- _ASSIGNED TASK_: The response must consist of the lines below from the one with "j t, (final_state'" through the one with "Lemma final_state_settled sched", exactly as they appear and with both ends kept.

(Data entries)
# # #
Lemma run_sched_length sched st : length (run_sched' sched st).1 = length st.1.
Proof.
  revert st. induction sched as [|i sched IH]; intros st; [done|].
  unfold run_sched in *. simpl. rewrite IH. apply sched_step_length.
Qed.

Lemma run_sched_moves sched st j t :
  st.1 !! j = Some t →
  ∃ t', (run_sched' sched st).1 !! j = Some t'
        ∧ (moves_left (t_pc t')
           ≤ moves_left (t_pc t) - occurrences j sched)%nat.
Proof.
  revert st t. induction sched as [|i sched IH]; intros st t Hj.
  - exists t. split; [done|]. unfold occurrences. simpl. lia.
  - destruct (sched_step_moves st i j t Hj) as (t1 & H1 & Hm1).
    destruct (IH _ _ H1) as (t2 & H2 & Hm2).
    exists t2. split; [exact H2|].
    unfold occurrences in *. rewrite filter_cons.
    destruct (decide (i = j)); simpl; lia.
Qed.

Lemma run_sched_nil sched o : run_sched' sched ([], o) = ([], o).
Proof. induction sched as [|i sched IH]; [done|]. simpl. exact IH. Qed.

Lemma occurrences_app j l1 l2 :
  occurrences j (l1 ++ l2) = (occurrences j l1 + occurrences j l2)%nat.
Proof. unfold occurrences. by rewrite filter_app, length_app. Qed.

Lemma occurrences_join j n :
  (j < n)%nat → occurrences j (join_sched n) = task_moves.
Proof.
  unfold join_sched, occurrences. intros Hj.
  assert (∀ l, NoDup l →
            length (filter (λ i, i = j) (flat_map (replicate task_moves) l))
            = if decide (j ∈ l) then task_moves else 0%nat) as Hgen.
  { induction l as [|i l IH]; intros Hnd; [done|].
    apply NoDup_cons in Hnd as [Hi Hnd].
    change (flat_map (replicate task_moves) (i :: l))
      with (replicate task_moves i ++ flat_map (replicate task_moves) l).
    rewrite filter_app, length_app, (IH Hnd).
    destruct (decide (i = j)) as [->|Hne].
    - rewrite decide_False by done. rewrite decide_True by set_solver.
      unfold task_moves. simpl. rewrite !filter_cons, !decide_True by done.
      by rewrite filter_nil.
    - assert (filter (λ i0, i0 = j) (replicate task_moves i) = []) as ->.
      { unfold task_moves. simpl.
        rewrite !filter_cons, !decide_False by done. by rewrite filter_nil. }
      simpl. rewrite (decide_ext (j ∈ i :: l) (j ∈ l)); [done|].
      rewrite elem_of_cons. split; [intros [->|?]; done | by right]. }
  rewrite Hgen by apply NoDup_seq.
  rewrite decide_True; [done|]. apply elem_of_seq. lia.
Qed.

Section invariant.

Context (parts : DockerImageParts).
Context (G : orch → Prop) (L : orch → task → Prop).

Hypothesis own : ∀ t o,
  parts !! t_name t = Some (t_part t) → G o → L o t →
  G (task_step' t o).2 ∧ L (task_step' t o).2 (task_step' t o).1.

Hypothesis other : ∀ t u o,
  parts !! t_name t = Some (t_part t) → G o → L o t → L o u →
  L (task_step' t o).2 u.

Lemma sched_step_idents st i : idents (sched_step' st i).1 = idents st.1.
Proof.
  unfold sched_step. destruct (st.1 !! i) as [t|] eqn:Hi; [|done].
  pose proof (task_step_ident t st.2) as [Hn Hp].
  destruct (task_step' t st.2) as [t' o']. simpl in *.
  unfold idents. rewrite list_fmap_insert, Hn, Hp.
  apply list_insert_id. by rewrite list_lookup_fmap, Hi.
Qed.

Lemma idents_lookup tasks i t :
  idents tasks = map_to_list parts →
  tasks !! i = Some t →
  parts !! t_name t = Some (t_part t).
Proof.
  intros Hid Hi. apply elem_of_map_to_list. rewrite <- Hid.
  apply list_elem_of_lookup. exists i. unfold idents.
  by rewrite list_lookup_fmap, Hi.
Qed.

Lemma idents_launch : idents (launch parts) = map_to_list parts.
Proof.
  unfold idents, launch. induction (map_to_list parts) as [|[n p] l IH]; [done|].
  simpl. f_equal. exact IH.
Qed.

Lemma launch_pc t : t ∈ launch parts → t_pc t = PFetch.
Proof.
  unfold launch. by intros (np & -> & _)%list_elem_of_fmap.
Qed.

Lemma sched_step_orch_inv st i :
  orch_inv parts G L st → orch_inv parts G L (sched_step' st i).
Proof.
  intros (Hid & HG & HL). split; [by rewrite sched_step_idents|].
  unfold sched_step. destruct (st.1 !! i) as [t|] eqn:Hi; [|done].
  pose proof (idents_lookup _ _ _ Hid Hi) as Hname.
  pose proof (Forall_lookup_1 _ _ _ _ HL Hi) as Ht.
  destruct (own t st.2 Hname HG Ht) as [HG' Ht'].
  pose proof (λ u, other t u st.2 Hname HG Ht) as Hu.
  destruct (task_step' t st.2) as [t' o']. simpl in *.
  split; [done|]. apply Forall_insert; [|done].
  eapply Forall_impl; [exact HL|]. exact Hu.
Qed.

Lemma run_sched_orch_inv sched st :
  orch_inv parts G L st → orch_inv parts G L (run_sched' sched st).
Proof.
  revert st. induction sched as [|i sched IH]; intros st Hst; [done|].
  simpl. apply IH. by apply sched_step_orch_inv.
Qed.

Lemma final_state_orch_inv sched w :
  G (mkOrch w ∅ []) →
  (∀ t, t_pc t = PFetch → L (mkOrch w ∅ []) t) →
  orch_inv parts G L (final_state' sched parts w).
Proof.
  intros HG HL. apply run_sched_orch_inv.
  split; [apply idents_launch|]. split; [done|].
  apply Forall_forall. intros t Ht. apply HL. by apply launch_pc.
Qed.

End invariant.

Context (parts : DockerImageParts).

(** At the join every goroutine has run to its end. *)
Lemma final_state_terminal sched w j t :
  (final_state' sched parts w).1 !! j = Some t → moves_left (t_pc t) = 0%nat.
Proof.
  unfold final_state. intros Hj.
  assert (j < length (launch parts))%nat as Hlt.
  { apply lookup_lt_Some in Hj. by rewrite run_sched_length in Hj. }
  destruct (lookup_lt_is_Some_2 _ _ Hlt) as [t0 Ht0].
  destruct (run_sched_moves
              (sched ++ join_sched (length (launch parts)))
              (launch parts, mkOrch w ∅ []) j t0 Ht0) as (t' & Ht' & Hm).
  rewrite Hj in Ht'. injection Ht' as <-.
  rewrite occurrences_app, occurrences_join in Hm by done.
  unfold task_moves in Hm. destruct (t_pc t0); simpl in Hm; lia.
Qed.

(** The call returns what the shared state holds at the join, unless a
    goroutine has panicked. *)
Lemma fetchAndVerify_final sched w :
  fetchAndVerify env sched parts destinationDir userKeysDir w
  = (let st := final_state' sched parts w in
     (o_world st.2,
      if existsb panicked st.1 then Crashed
      else if decide (0 < size (o_errors st.2))%nat
      then Returned [] (Some (ErrFetchingParts (o_errors st.2)))
      else Returned (o_fetched st.2) None)).
Proof.
  unfold fetchAndVerify, final_state. unfold run_sched.
  rewrite fold_left_app.
  pose proof (run_sched_length sched (launch parts, mkOrch w ∅ [])) as Hlen.
  unfold run_sched in Hlen. simpl in Hlen. rewrite Hlen.
  destruct (fold_left _ (join_sched _) _) as [tasks o]. simpl.
  destruct (existsb panicked tasks); [done|]. by case_decide.
Qed.

Lemma final_task_of_part sched w name part :
  parts !! name = Some part →
  ∃ j t, (final_state' sched parts w).1 !! j = Some t
         ∧ t_name t = name ∧ t_part t = part.
Proof.
  intros Hp.
  destruct (final_state_orch_inv parts (λ _, True) (λ _ _, True))
    with (sched := sched) (w := w) as (Hid & _); try done.
  apply elem_of_map_to_list in Hp. rewrite <- Hid in Hp.
  apply list_elem_of_fmap in Hp as (t & [= -> ->] & Ht).
  apply list_elem_of_lookup in Ht as [j Hj]. by exists j, t.
Qed.

Lemma lookup_size_pos (m : gmap string (option error)) k :
  is_Some (m !! k) → size m ≠ 0%nat.
Proof.
  intros [v Hv] Hz. apply map_size_empty_iff in Hz. by rewrite Hz in Hv.
Qed.

(** A goroutine that is done has seen an entry in the map. *)
Lemma final_state_settled sched w :
  Forall (settled (final_state' sched parts w).2) (final_state' sched parts w).1.
Proof.
  destruct (final_state_orch_inv parts (λ _, True) settled)
    with (sched := sched) (w := w) as (_ & _ & HL); try done.
  - intros t o _ _ Ht. split; [done|]. revert Ht.
    unfold settled, task_step. destruct (t_pc t) eqn:Hpc; simpl; try done.
    + by destruct (fetchPkgPart _ _ _ _ _) as [w' []].
    + case_decide as Hsz; simpl; [done|].
      intros _ He. rewrite He in Hsz. by rewrite map_size_empty in Hsz.
    + intros Herr. destruct err as [e|]; [|done]. apply addResult_error.
    + by rewrite Hpc.
    + by rewrite Hpc.
  - intros t u o _ _ _. unfold settled. destruct (t_pc u); try done.
    apply task_step_errors.
  - intros t Ht. unfold settled. by rewrite Ht.
Qed.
# # #
- _TASK OUTPUT_:
  ∃ j t, (final_state' sched parts w).1 !! j = Some t
         ∧ t_name t = name ∧ t_part t = part.
Proof.
  intros Hp.
  destruct (final_state_orch_inv parts (λ _, True) (λ _ _, True))
    with (sched := sched) (w := w) as (Hid & _); try done.
  apply elem_of_map_to_list in Hp. rewrite <- Hid in Hp.
  apply list_elem_of_fmap in Hp as (t & [= -> ->] & Ht).
  apply list_elem_of_lookup in Ht as [j Hj]. by exists j, t.
Qed.

Lemma lookup_size_pos (m : gmap string (option error)) k :
  is_Some (m !! k) → size m ≠ 0%nat.
Proof.
  intros [v Hv] Hz. apply map_size_empty_iff in Hz. by rewrite Hz in Hv.
Qed.

(** A goroutine that is done has seen an entry in the map. *)
Lemma final_state_settled sched w :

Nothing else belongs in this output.